Task goal:
Your answer is the lines below, exactly, from the one that contains "- [Array.prototype.sort] is" through the one that contains "insertion order.", both included.

Stored items
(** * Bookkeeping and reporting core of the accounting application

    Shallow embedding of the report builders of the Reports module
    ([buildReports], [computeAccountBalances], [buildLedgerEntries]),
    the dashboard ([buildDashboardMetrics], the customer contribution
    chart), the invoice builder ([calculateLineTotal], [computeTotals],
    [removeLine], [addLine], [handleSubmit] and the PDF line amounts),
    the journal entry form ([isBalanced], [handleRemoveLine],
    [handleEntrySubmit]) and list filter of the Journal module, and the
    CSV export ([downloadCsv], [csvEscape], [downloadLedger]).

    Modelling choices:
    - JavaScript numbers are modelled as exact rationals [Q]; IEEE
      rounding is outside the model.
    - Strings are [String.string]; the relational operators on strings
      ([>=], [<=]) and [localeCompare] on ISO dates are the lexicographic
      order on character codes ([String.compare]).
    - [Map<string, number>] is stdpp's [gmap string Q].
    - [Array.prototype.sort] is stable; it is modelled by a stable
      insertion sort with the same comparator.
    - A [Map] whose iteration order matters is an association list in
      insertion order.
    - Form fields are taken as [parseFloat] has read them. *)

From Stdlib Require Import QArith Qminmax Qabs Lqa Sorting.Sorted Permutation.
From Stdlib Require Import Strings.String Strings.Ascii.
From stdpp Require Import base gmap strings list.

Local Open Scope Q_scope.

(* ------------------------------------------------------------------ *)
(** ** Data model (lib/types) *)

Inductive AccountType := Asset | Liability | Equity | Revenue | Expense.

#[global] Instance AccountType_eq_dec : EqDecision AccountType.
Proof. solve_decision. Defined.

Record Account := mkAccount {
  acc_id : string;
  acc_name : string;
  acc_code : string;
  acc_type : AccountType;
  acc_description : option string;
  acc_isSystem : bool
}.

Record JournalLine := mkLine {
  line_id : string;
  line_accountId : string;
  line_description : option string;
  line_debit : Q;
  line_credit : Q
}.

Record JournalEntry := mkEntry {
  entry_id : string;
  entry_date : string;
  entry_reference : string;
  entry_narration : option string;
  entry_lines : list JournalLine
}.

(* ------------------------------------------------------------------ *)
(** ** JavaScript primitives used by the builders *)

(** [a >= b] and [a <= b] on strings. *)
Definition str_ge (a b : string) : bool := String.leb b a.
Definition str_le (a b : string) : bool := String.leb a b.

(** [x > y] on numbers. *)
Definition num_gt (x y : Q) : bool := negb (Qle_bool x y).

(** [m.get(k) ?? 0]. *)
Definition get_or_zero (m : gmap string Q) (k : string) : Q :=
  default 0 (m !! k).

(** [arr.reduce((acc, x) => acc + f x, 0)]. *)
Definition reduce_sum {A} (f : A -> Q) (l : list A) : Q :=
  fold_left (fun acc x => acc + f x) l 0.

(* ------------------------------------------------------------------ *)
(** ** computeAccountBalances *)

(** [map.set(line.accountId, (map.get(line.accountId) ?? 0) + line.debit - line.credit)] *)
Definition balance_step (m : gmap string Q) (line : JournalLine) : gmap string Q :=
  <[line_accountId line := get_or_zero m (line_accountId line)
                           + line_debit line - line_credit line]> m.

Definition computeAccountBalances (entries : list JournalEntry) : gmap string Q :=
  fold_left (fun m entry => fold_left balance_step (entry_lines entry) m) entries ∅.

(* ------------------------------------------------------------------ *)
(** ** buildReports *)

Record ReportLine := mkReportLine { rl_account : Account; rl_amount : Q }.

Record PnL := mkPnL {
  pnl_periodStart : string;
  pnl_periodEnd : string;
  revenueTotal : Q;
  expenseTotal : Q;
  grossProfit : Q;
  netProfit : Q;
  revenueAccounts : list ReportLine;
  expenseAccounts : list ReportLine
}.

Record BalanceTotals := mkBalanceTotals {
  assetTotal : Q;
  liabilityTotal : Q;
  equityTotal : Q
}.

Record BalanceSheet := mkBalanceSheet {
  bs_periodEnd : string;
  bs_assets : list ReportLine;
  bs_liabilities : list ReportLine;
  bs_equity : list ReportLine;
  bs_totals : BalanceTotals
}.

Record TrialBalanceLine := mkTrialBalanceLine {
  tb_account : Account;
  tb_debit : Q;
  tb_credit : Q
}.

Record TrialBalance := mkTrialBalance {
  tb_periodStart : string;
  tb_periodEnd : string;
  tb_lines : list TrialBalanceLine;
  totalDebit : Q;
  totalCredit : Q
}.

--

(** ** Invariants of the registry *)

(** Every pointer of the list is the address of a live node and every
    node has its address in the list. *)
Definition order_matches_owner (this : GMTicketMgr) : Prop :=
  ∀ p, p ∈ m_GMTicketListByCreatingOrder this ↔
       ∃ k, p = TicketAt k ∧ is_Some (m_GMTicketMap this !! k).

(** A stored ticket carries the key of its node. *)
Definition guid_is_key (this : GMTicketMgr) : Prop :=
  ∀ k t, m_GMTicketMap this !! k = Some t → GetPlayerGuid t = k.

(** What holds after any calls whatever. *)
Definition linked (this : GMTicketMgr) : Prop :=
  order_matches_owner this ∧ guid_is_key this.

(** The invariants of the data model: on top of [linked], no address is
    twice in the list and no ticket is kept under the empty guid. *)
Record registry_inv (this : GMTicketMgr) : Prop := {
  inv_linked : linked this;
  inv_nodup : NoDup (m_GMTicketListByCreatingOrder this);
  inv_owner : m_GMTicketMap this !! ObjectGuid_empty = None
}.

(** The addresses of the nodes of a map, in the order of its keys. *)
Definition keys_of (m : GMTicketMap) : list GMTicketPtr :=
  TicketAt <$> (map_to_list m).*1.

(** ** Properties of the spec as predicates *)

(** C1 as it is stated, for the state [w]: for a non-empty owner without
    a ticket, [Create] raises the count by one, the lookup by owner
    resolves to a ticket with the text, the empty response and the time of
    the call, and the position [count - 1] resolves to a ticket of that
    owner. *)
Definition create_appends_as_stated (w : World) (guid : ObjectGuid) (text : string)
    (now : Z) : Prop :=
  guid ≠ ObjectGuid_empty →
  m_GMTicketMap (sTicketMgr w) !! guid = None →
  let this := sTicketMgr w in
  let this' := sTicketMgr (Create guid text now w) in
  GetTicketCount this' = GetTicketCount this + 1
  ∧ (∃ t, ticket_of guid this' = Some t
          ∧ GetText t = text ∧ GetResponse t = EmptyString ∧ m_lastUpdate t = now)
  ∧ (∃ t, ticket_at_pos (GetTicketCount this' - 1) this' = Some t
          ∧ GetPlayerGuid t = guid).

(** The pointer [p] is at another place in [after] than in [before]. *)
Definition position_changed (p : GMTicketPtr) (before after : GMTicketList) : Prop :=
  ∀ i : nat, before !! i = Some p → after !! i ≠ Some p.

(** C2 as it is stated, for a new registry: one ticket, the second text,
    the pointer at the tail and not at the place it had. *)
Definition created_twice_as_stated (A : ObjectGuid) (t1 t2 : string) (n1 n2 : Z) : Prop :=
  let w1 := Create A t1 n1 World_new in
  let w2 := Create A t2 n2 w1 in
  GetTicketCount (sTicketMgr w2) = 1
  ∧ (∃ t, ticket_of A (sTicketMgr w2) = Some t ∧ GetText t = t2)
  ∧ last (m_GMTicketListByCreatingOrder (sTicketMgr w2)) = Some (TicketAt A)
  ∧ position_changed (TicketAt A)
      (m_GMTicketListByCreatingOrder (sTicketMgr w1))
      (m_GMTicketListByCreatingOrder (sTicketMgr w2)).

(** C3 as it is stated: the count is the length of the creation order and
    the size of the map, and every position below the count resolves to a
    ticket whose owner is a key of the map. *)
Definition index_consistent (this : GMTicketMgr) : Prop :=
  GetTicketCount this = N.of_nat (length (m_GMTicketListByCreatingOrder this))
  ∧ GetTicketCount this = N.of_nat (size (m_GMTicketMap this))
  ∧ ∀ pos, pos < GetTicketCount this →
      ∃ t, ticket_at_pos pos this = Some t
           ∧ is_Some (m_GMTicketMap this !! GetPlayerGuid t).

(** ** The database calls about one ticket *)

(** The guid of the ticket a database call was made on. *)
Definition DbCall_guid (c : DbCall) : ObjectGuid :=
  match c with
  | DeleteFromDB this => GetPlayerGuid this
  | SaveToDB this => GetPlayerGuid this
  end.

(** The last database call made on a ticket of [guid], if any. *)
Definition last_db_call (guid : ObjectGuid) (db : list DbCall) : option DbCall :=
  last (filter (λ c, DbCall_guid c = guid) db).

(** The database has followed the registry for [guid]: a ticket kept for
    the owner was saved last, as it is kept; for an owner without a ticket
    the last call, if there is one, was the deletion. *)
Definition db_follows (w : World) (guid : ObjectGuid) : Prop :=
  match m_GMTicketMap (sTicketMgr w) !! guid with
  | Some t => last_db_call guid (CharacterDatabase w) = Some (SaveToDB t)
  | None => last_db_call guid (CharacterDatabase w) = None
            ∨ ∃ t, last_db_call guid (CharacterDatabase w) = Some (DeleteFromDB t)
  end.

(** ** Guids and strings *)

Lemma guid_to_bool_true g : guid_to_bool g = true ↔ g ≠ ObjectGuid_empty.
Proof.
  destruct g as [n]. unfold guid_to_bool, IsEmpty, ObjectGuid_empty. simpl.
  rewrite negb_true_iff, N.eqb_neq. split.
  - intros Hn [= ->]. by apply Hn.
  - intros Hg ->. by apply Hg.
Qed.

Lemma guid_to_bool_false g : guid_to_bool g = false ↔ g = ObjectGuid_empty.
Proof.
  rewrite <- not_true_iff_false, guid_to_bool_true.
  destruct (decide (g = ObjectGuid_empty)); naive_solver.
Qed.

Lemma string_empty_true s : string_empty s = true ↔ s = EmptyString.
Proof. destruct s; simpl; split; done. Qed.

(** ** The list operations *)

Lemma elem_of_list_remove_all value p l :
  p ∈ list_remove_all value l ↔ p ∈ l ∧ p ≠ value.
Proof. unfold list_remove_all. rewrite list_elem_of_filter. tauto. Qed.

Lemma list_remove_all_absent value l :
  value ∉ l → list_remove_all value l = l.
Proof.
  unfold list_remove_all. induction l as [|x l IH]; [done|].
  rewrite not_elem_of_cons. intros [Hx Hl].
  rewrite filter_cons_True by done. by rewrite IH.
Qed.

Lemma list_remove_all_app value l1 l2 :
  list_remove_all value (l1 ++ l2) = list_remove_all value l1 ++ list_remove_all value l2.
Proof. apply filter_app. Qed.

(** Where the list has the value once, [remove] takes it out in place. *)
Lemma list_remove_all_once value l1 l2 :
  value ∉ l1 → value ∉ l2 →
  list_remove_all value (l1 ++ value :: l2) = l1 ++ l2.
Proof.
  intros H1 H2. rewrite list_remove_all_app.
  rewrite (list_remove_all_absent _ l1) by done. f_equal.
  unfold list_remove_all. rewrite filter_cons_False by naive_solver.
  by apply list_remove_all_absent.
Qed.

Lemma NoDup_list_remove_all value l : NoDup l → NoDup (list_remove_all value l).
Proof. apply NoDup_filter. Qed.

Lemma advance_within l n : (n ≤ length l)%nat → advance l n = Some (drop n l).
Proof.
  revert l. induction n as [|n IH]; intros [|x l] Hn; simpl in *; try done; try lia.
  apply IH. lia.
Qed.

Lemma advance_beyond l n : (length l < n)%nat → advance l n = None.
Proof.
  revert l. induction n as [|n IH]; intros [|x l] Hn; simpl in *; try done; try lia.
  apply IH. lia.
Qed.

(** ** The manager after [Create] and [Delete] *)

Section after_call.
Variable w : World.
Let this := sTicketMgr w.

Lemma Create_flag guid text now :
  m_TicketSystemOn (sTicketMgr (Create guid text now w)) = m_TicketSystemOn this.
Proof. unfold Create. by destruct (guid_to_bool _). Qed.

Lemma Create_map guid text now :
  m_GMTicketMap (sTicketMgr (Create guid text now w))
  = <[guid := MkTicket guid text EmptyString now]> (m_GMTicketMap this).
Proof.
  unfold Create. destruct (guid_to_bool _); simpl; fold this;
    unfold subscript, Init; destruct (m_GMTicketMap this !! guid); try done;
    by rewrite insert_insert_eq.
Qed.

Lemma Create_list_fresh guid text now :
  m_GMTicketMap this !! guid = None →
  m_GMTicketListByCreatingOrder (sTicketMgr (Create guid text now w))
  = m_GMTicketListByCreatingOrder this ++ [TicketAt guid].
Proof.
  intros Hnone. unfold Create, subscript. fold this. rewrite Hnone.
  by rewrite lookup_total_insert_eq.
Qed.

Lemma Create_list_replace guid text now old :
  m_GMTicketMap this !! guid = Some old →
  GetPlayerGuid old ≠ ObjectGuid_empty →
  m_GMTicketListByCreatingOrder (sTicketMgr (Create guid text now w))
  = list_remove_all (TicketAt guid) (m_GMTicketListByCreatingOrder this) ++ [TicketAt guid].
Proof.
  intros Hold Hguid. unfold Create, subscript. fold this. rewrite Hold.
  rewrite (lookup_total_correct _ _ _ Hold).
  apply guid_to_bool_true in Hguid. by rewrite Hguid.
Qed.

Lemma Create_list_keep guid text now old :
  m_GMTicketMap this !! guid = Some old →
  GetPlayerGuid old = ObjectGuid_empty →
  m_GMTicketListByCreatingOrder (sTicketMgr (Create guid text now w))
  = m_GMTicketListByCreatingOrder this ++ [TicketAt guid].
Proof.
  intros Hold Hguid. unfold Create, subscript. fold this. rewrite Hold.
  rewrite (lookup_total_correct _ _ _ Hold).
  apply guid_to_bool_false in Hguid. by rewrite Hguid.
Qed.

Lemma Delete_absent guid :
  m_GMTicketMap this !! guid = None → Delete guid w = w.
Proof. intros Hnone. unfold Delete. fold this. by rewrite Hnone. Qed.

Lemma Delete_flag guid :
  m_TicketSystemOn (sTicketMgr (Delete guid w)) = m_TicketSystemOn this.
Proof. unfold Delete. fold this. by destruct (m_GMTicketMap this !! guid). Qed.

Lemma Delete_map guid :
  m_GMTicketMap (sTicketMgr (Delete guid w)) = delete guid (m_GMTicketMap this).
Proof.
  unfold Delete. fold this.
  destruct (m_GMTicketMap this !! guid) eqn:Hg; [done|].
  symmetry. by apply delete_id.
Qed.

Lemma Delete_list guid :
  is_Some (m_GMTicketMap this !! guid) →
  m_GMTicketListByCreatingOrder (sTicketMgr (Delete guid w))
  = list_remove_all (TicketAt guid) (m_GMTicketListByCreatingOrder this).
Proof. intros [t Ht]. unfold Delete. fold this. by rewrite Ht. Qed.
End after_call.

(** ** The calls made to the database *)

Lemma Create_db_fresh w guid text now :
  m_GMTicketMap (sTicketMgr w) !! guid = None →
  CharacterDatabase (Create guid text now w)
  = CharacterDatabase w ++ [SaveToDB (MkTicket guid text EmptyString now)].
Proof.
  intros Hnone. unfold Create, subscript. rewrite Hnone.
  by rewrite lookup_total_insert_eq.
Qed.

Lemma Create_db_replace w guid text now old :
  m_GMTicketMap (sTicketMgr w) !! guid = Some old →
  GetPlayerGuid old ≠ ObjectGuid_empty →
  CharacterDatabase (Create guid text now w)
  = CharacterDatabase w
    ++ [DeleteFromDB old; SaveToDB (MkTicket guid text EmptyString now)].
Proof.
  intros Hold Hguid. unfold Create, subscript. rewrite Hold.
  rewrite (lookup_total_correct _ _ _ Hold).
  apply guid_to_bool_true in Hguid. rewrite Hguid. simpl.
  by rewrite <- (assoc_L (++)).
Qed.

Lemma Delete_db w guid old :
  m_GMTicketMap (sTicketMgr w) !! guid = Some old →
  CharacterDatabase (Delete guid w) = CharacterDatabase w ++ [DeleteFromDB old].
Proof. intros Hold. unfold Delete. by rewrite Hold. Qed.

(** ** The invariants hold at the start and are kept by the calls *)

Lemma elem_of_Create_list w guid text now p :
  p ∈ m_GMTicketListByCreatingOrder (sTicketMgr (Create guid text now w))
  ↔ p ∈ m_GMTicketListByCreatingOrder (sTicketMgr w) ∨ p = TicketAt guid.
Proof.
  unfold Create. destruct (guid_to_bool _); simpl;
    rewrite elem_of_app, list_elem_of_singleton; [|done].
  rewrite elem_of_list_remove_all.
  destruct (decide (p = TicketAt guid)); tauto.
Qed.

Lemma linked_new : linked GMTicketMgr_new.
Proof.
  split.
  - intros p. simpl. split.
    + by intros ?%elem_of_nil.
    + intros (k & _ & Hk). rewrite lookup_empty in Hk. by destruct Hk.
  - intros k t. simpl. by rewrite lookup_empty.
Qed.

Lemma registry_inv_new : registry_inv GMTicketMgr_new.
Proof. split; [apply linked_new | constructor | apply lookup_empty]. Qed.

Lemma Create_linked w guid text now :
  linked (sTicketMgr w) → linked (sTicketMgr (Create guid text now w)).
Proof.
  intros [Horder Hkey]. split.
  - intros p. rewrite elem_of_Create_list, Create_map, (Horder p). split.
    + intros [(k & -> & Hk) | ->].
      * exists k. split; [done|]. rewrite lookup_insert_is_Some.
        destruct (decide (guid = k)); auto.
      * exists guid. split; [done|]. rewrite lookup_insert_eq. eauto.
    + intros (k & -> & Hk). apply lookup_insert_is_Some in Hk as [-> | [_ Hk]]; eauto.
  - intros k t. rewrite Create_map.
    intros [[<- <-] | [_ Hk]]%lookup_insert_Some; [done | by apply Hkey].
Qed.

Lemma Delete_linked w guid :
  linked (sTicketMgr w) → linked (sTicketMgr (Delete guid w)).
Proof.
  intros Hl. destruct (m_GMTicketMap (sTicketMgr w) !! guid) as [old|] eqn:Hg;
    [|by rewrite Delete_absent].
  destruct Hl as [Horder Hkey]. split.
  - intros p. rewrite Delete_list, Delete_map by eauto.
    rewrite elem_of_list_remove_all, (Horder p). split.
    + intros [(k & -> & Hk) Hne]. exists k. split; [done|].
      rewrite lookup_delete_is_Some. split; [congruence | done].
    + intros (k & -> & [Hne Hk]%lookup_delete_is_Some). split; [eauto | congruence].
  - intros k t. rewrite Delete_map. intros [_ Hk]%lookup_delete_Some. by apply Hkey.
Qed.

Answer box:
    - [Array.prototype.sort] is stable; it is modelled by a stable
      insertion sort with the same comparator.
    - A [Map] whose iteration order matters is an association list in
      insertion order.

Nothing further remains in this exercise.